Book Review: 'Tropic of Cancer' by Henry Miller

Tropic of Cancer


The book is perhaps summed up best by one of its characters:

“…I’ll lay myself down on the operating table and I’ll expose my whole guts … every goddamned thing. Has anyone ever done that before?—What the hell are you smiling at? Does it sound naïf?”



Henry Miller with Nude

It exposes. It hadn’t been done before (well, not in the same way). It is comic. It is naïf.

With Henry Miller’s bizarre and incongruous existence in his time and place, there’s a kind of sense of loss, that something was lost after him, that an opportunity slipped us by. He represents a fork in the road, and it’s a fork that was never really taken. Instead, he can be easily reduced to a series of issue based identity-political dot points. Easily, that is, by those that…

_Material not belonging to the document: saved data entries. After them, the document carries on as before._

Notation Translator := (Translator (W := W) (F := F)).
Notation Pipeline := (Pipeline (W := W) (F := F)).

(** ** Writing *)

Lemma emit_event ev s :
  it_event (emit_ir_event elapsed_ms ev s).1 = Some ev
  /\ open_blocks (emit_ir_event elapsed_ms ev s).2 = track ev (open_blocks s).
Proof.
  clear plain_ingress. unfold emit_ir_event. destruct (write_event ev (sk_writer s)) as [[[et data]|] w]; [|done].
  destruct ingress_eventstream; [done|]. by destruct (on_chunk data (sk_framing s)) as [[chunk trailing] f].
Qed.

Lemma emit_all_events evs s :
  emitted_events (emit_all elapsed_ms evs s).1 = evs
  /\ open_blocks (emit_all elapsed_ms evs s).2 = foldl (flip track) (open_blocks s) evs.
Proof.
  unfold emit_all. revert s. induction evs as [|ev evs IH]; intros s; [done|]. rewrite visit_cons. cbn [fst snd].
  destruct (emit_event ev s) as [E1 E2]. destruct (IH (emit_ir_event elapsed_ms ev s).2) as [I1 I2].
  unfold emitted_events in *. csimpl. rewrite E1, I1. split; [done|]. by rewrite I2, E2.
Qed.

Lemma send_spec evs p :
  let r := send elapsed_ms evs p in
  emitted_events r.1 = evs
  /\ open_blocks (sink r.2) = foldl (flip track) (open_blocks (sink p)) evs
  /\ decode r.2 = decode p /\ pending_terminal r.2 = pending_terminal p /\ pending_stop r.2 = pending_stop p
  /\ tap r.2 = tap p.
Proof.
  unfold send, sending. destruct (emit_all_events evs (sink p)) as [E1 E2].
  destruct (emit_all elapsed_ms evs (sink p)) as [items s]. by split_and!.
Qed.

Lemma close_spec p :
  open_blocks (sink p) = ∅ ->
  sending (close_open_blocks elapsed_ms) p = ([], p).
Proof.
  intros Ho. unfold sending, close_open_blocks. rewrite Ho. destruct p as [d tp r [w f o] m pt ps]. simpl in *.
  by rewrite Ho.
Qed.

(** ** One event *)

Definition extends_grammar (g : Grammar) (evs : list IrStreamEvent) (g' : Grammar) : Prop := grammar_run g evs = Some g'.

(** Between two of the reader's events: [h] has been emitted, the reader's events so far lead to [g]. *)
Record follows (h : list IrStreamEvent) (g : Grammar) (p : Pipeline) : Prop := {
  fo_run : grammar_run no_stream h = Some g;
  fo_open : open_blocks (sink p) = g_open g;
  fo_body : forallb (negb ∘ is_terminal) h = true;
  fo_pending : is_Some (pending_terminal p) -> g_started g = true;
}.

Lemma follows_emit h g p evs g' p' :
  follows h g p -> grammar_run g evs = Some g' -> forallb (negb ∘ is_terminal) evs = true ->
  open_blocks (sink p') = g_open g' -> (is_Some (pending_terminal p') -> g_started g' = true) ->
  follows (h ++ evs) g' p'.
Proof.
  intros [Hrun Ho Hb Hp] Hg Ht Ho' Hp'. split; [by rewrite grammar_run_app, Hrun|done| |done].
  by rewrite forallb_app, Hb.
Qed.

Lemma follows_same h g p p' :
  follows h g p -> open_blocks (sink p') = open_blocks (sink p) ->
  (is_Some (pending_terminal p') -> g_started g = true) -> follows h g p'.
Proof. intros [Hrun Ho Hb Hp] E1 E2. split; try done. by rewrite E1. Qed.

(** The taps and the identifiers leave an event's place in the grammar alone. *)
Lemma tapped_step g ev tp remap name :
  let ev' := (tap_event (remap_event remap name ev).1 tp).1 in
  grammar_step g ev' = grammar_step g ev /\ is_terminal ev' = is_terminal ev /\ is_stop ev' = is_stop ev.
Proof.
  destruct ev as [role usage id created model|i b|i d|i|[r|] s u| |err]; try done.
  simpl. destruct b as [| |id nm|]; try done. simpl. by destruct (native_for remap name id).
Qed.

Lemma chunks_run g i fuel n l :
  grammar_step g (BlockDelta i (CitationsDelta l)) = Some g ->
  forall k, grammar_run g ((fun c => BlockDelta i (CitationsDelta c)) <$> chunks fuel n k) = Some g
    /\ foldl (flip track) (g_open g) ((fun c => BlockDelta i (CitationsDelta c)) <$> chunks fuel n k) = g_open g
    /\ forallb (negb ∘ is_terminal) ((fun c => BlockDelta i (CitationsDelta c)) <$> chunks fuel n k) = true.
Proof.
  intros Hg. induction fuel as [|fuel IH]; intros k; [done|]. destruct k as [|c k]; [done|].
  csimpl. simpl in Hg. rewrite Hg. cbn [mbind option_bind]. apply IH.
Qed.

Lemma step_track g ev g' : grammar_step g ev = Some g' -> g_open g' = track ev (g_open g).
Proof.
  destruct ev as [role usage id created model|i b|i d|i|[r|] s u| |err]; simpl; intros E; repeat case_match; by simplify_eq.
Qed.

Lemma fan_out_run g ev g' :
  grammar_step g ev = Some g' ->
  grammar_run g (fan_out ev) = Some g' /\ foldl (flip track) (g_open g) (fan_out ev) = g_open g'
  /\ (is_terminal ev = false -> forallb (negb ∘ is_terminal) (fan_out ev) = true).
Proof.
  intros Hg.
  assert (Hone : grammar_run g [ev] = Some g' /\ foldl (flip track) (g_open g) [ev] = g_open g'
                 /\ (is_terminal ev = false -> forallb (negb ∘ is_terminal) [ev] = true)).
  { simpl. rewrite Hg. split; [done|]. split; [by rewrite (step_track _ _ _ Hg)|]. by intros ->. }
  unfold fan_out. destruct ev as [| |i d| | | |]; try exact Hone. destruct d as [| | | | |l|]; try exact Hone.
  destruct max_citations_per_delta as [n|]; [|exact Hone]. destruct (n <? length l)%nat; [|exact Hone].
  assert (g' = g) as -> by (simpl in Hg; by destruct (_ && _); simplify_eq).
  by destruct (chunks_run g i (length l) n l Hg l) as (C1 & C2 & C3).
Qed.

(** What a delivered event does to what waits. *)
Definition waits (ev : IrStreamEvent) (before : bool) : bool :=
  match ev with MessageDelta (Some _) _ _ => true | _ => before end.

Definition is_some {A} (o : option A) : bool := match o with Some _ => true | None => false end.
Lemma is_some_true {A} (o : option A) : is_some o = true <-> is_Some o.
Proof. destruct o; split; [by eexists|done|done|by intros [? [=]]]. Qed.

Lemma deliver_step h g ev g' p :
  follows h g p -> grammar_step g ev = Some g' -> (is_stop ev = true -> is_Some (pending_terminal p)) ->
  let r := deliver elapsed_ms ev p in
  follows (h ++ emitted_events r.1) g' r.2 /\ decode r.2 = decode p
  /\ is_some (pending_terminal r.2) = waits ev (is_some (pending_terminal p))
  /\ pending_stop r.2 = is_stop ev || pending_stop p.
Proof.
  intros Hf Hg Hstop. unfold deliver.
  assert (Hexc : as_exception ev = None) by (unfold as_exception; rewrite plain_ingress; by destruct ev).
  rewrite Hexc. cbv zeta.
  assert (Hclose : (if is_terminal ev then sending (close_open_blocks elapsed_ms) p else ([], p)) = ([], p)).
  { destruct (is_terminal ev) eqn:Et; [|done]. apply close_spec. rewrite (fo_open _ _ _ Hf).
    destruct ev as [| | | |[r|] s u| |]; try done; simpl in Hg; destruct (g_started g && bool_decide (g_open g = ∅)) eqn:E;
      try done; apply andb_true_iff in E as [_ E]; by apply bool_decide_eq_true in E. }
  rewrite Hclose. unfold route.
  assert (Hcomb : combined_stop elapsed_ms ev p = None).
  { unfold combined_stop. destruct ev as [| | | |[r|] s u| |]; try done. by rewrite plain_stop. }
  assert (Husage : usage_delta elapsed_ms ev p = None).
  { unfold usage_delta. destruct ev as [| | | |[r|] s u| |]; try done. by rewrite plain_usage. }
  rewrite Hcomb, Husage. unfold fold_terminal. rewrite plain_folds.
  assert (Hwrite : is_terminal ev = false ->
    let r := write_through elapsed_ms ev p in
    follows (h ++ emitted_events r.1) g' r.2 /\ decode r.2 = decode p
    /\ pending_terminal r.2 = pending_terminal p /\ pending_stop r.2 = pending_stop p).
  { intros Ht. unfold write_through. destruct (message_stopped p && is_delta ev) eqn:Em.
    - assert (g' = g) as ->.
      { apply andb_true_iff in Em as [_ Em]. destruct ev as [| | | |[r|] s u| |]; try done. simpl in Hg.
        by destruct (g_started g); simplify_eq. }
      cbv zeta. simpl. rewrite app_nil_r. split_and!; try done.
    - assert (Hs : is_stop ev = false) by by destruct ev.
      rewrite Hs. destruct (fan_out_run g ev g' Hg) as (R1 & R2 & R3).
      destruct (send_spec (fan_out ev) p) as (S1 & S2 & S3 & S4 & S5 & _).
      destruct (send elapsed_ms (fan_out ev) p) as [items p']. cbn [fst snd] in *.
      assert (Hping : emitted_events (ping ev) = []) by (unfold ping; destruct (is_start ev && _); reflexivity).
      rewrite events_app, Hping, app_nil_r, S1. split_and!; try done.
      eapply follows_emit; [exact Hf|exact R1|by apply R3| |].
      + by rewrite S2, (fo_open _ _ _ Hf).
      + rewrite S4. intros Hp. apply (fo_pending _ _ _ Hf) in Hp.
        clear -Hg Hp. destruct ev as [| | | |[r|] s u| |]; simpl in Hg; rewrite ?Hp in Hg; simpl in Hg;
          repeat case_match; by simplify_eq. }
  destruct ev as [role usage id created model|i b|i d|i|[r|] s u| |err].
  1-4, 8: destruct (Hwrite eq_refl) as (W1 & W2 & W3 & W4); destruct (write_through _ _ _); cbn [fst snd app] in *;
    rewrite W3, W4; done.
  - simpl in Hg. destruct (g_started g) eqn:Est; [|done]. simpl in Hg. destruct (bool_decide _); [|done].
    injection Hg as <-.
    destruct (pending_terminal p) as [[[r0 s0] u0]|] eqn:Ep; cbn [fst snd app]; rewrite app_nil_r;
      (split_and!; [eapply follows_same; [exact Hf|done|done]|done..]).
  - destruct (pending_terminal p) as [[[r0 s0] u0]|] eqn:Ep.
    + simpl in Hg. destruct (g_started g) eqn:Est; [|done]. injection Hg as <-. cbn [fst snd app]. rewrite app_nil_r.
      split_and!; [eapply follows_same; [exact Hf|done|done]|done..].
    + destruct (Hwrite eq_refl) as (W1 & W2 & W3 & W4). destruct (write_through _ _ _). cbn [fst snd app] in *.
      by rewrite W3, W4.
  - destruct (Hstop eq_refl) as [w Hw]. simpl in Hg. destruct (g_started g) eqn:Est; [|done]. simpl in Hg.
    destruct (bool_decide _); [|done]. injection Hg as <-. rewrite Hw. cbn [fst snd app]. rewrite app_nil_r.
    split_and!; [eapply follows_same; [exact Hf|done|done]|done|simpl; by rewrite Hw|done].
Qed.

Lemma translate_one_step h g ev g' p :
  follows h g p -> grammar_step g ev = Some g' -> (is_stop ev = true -> is_Some (pending_terminal p)) ->
  let r := translate_one elapsed_ms ev p in
  follows (h ++ emitted_events r.1) g' r.2 /\ decode r.2 = decode p
  /\ is_some (pending_terminal r.2) = waits ev (is_some (pending_terminal p))
  /\ pending_stop r.2 = is_stop ev || pending_stop p.
Proof.
  intros Hf Hg Hstop. unfold translate_one.
  pose proof (tapped_step g ev (tap p) (tool_id_remap p) ingress_name) as (T1 & T2 & T3).
  assert (Hw : waits (tap_event (remap_event (tool_id_remap p) ingress_name ev).1 (tap p)).1
               = waits ev).
  { destruct ev as [|i [| |id nm|]| | |[r|] s u| |]; try done. simpl.
    by destruct (native_for (tool_id_remap p) ingress_name id). }
  destruct (remap_event (tool_id_remap p) ingress_name ev) as [ev1 remap]. cbn [fst] in *.
  change (tap (set_remap remap p)) with (tap p).
  destruct (tap_event ev1 (tap p)) as [ev2 tp]. cbn [fst] in *. rewrite <- T1 in Hg. rewrite <- T3 in Hstop |- *.
  rewrite <- Hw. set (p2 := set_tap tp (set_remap remap p)).
  apply (deliver_step h g ev2 g' p2); [|done|done]. eapply follows_same; [exact Hf|done|].
  apply (fo_pending _ _ _ Hf).
Qed.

…live among the hard facts of life, reality, as it is called. It is the reality of a swamp and they are the frogs who have nothing better to do than to croak. The more they croak the more real life becomes.
The same sort of people that can look at this book, even the first thirty pages or so, even if that’s all they read and threw the mouldy paperback down in disgust and reproach, and then croak on about ‘narcissism’, about ‘dead white men’, about ‘misogyny’ about all the stinking murky depths of the swamp that they’re paddling in.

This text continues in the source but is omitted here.